IIS / ASP.NET Recycling “Deadlock Detected”

I like long walks, especially when they are taken by people who annoy me.   - Noel Coward

For some time I’ve been working on an ASP.NET web site issue where almost like clockwork, once an hour, the app recycles and then once again about six minutes later, it recycles again.

It took a long time to find it, but it turns out that “we’re our own worst enemy”. No, it wasn’t some external process like Task Scheduler on the box, running once per hour and hogging threads. It was me having so much fun doing FireAndForget pattern RPC server pings on every search that I was shooting myself in the foot! This is what happens when we put in some new cool “thing” and then six months later, when we start to see problems, we can’t remember what we did!

The ASP.NET “Deadlock detected” shows up in your Application Event log. It’s kind of cryptic, but here’s the general cause: You have a Threadpool per AppDomain. You may have a number of different operations going on (including just serving pages) – all of which use up a ThreadPool thread.
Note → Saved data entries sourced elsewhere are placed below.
(* ===== verification/MsgQueue.v ===== *)
(** * messagequeue.c: message queues

    Eight queues, each with one page that holds its messages.  A message is a
    [struct msg] in that page, at the byte address the code computes: [next] at
    offset 0, [type] at 8, [dataaddr] at 16 and [datasize] at 24, 32 bytes in
    all, read and written byte by byte in physical memory ([Memory]).  The variable
    [proc] of the file is the process table, so [proc->mqmask] is the mask of
    its first entry and [proc] as a sleep channel is one and the same address
    for every thread: the blocked queues are kept as their length, and
    [wakeups] counts the calls of [wakeup] on that channel.

    Argument [type] and the bytes [data] are those behind the pointer [msg] of
    the system calls.  The chain of messages is followed with fuel; a chain that
    is longer, or cyclic, leaves the thread in the loop ([Blocks]). *)

From stdpp Require Import gmap.
From S2P Require Import Prelude Bytes PageAlloc Kalloc Memory.

Definition MQMAX : nat := 8.

Record mq := Mq {
  mq_key : Z;
  mq_status : Z;
  mq_msgs : Z;
  mq_maxbytes : Z;
  mq_curbytes : Z;
  mq_refcount : Z;
}.
#[export] Instance mq_fields : Fields mq := λ q,
  Mq (mq_key q) (mq_status q) (mq_msgs q) (mq_maxbytes q) (mq_curbytes q) (mq_refcount q).
(** The loop of [filewrite] from [i]; the result is the final [i], or [None]
    where the mode forbids writing. *)
Fixpoint filewrite_loop (fuel : nat) (f : nat) (addr i n : Z) : ST FdS (option Z) :=
  if i <? n then
    match fuel with
    | O => mret (Some i)
    | S fuel' =>
        x ← the_file f;
        let n1 := Z.min (n - i) max_write in
        _ ← on_fs (on_disk begin_op);
        _ ← on_fs (ilock (f_ip x));
        ino ← on_fs (the_inode (f_ip x));
        if Z.land (i_mode ino) 2 =? 0 then
          _ ← on_fs (iunlock (f_ip x));
          _ ← on_fs (on_disk end_op);
          mret None
        else
          r ← on_fs (writei (f_ip x) true (u64 (addr + i)) (f_off x) n1);
          _ ← (if 0 <? r then add_off f r else mret ());
          _ ← on_fs (iunlock (f_ip x));
          _ ← on_fs (on_disk end_op);
          if r <? 0 then mret (Some i)
          else if negb (r =? n1) then panic "short filewrite"
          else filewrite_loop fuel' f addr (i + r) n
    end
  else mret (Some i).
Usually, whatever it is that’s happening gets done pretty quickly and so that thread becomes immediately available, and there is never a problem.

But if it doesn’t – you can quickly end up using all of your ThreadPool threads and then what will happen is that the very next Page request that comes in is plum “out of luck” – and your AppPool can thus cryptically recycle.

It could be unclosed connections, sockets, or in this case, the FireAndForget pattern which is a non-blocking way to send off some operation on a background thread.

The problem is, its still a real thread and it comes from the ThreadPool. And if it takes it’s sweet time, you could end up starving yourself out of ThreadPool threads and blow up your app. While the error reported is “Deadlock detected”, my theory is that it may not actually be a deadlock at all  – just simple thread starvation.

There is an elegant fix, the general pattern of which looks like so:

public static void DoPingOMatic(string title, string url)
{
int workers = 0;
int completion = 0;
ThreadPool.GetAvailableThreads(out workers, out completion);
if(workers> 10)
FireAndForget(new PingOMaticDelegate(PingOMatic),new object[] {title, url});
}

What I’m doing above is very simple and happens at the method body level. I simply check to see if there are at least 10 worker threads available before I allow it to attempt to use a Threadpool thread. Of course, you can get more sophisticated (waiting, for example) but in this case, just checking to see that I’ve got at least “X” Threadpool threads before we let – er- rip is sufficient.

Recursion: See “Recursion”

Doing this kind of RPC Service pinging every time you get a search or other request can get you into an unwitting “internet recursion” folly with your website if you aren’t careful. Here’s what I mean: You decide to ping a bunch of RPC Servers every time you get a search on your blog or website.  What happens is that the RPC Ping service (Pingomatic, whatever – see article on eggheadcafe.com) dutifully goes out and makes a request of the url you’ve pinged it with (e.g., http:/www.yourblog.com?q=whatever ). Your blog treats this RPC Service request as a new search, and then pings the RPC Servers with it, and …. you get the picture. Talk about thread starvation!

So, the next time you see this kind of IIS ASP.NET Application Pool recycling, search through your code carefully. The bottom line is, if you have any kind of background thread processing going on, your ThreadPool only has 50 worker threads by default – some of which may already be being used behind the scenes even though your code doesn’t explicitly engage them. It’s a good idea, therefore, to throttle whatever you’re doing -- especially if it is likely to happen many times per minute.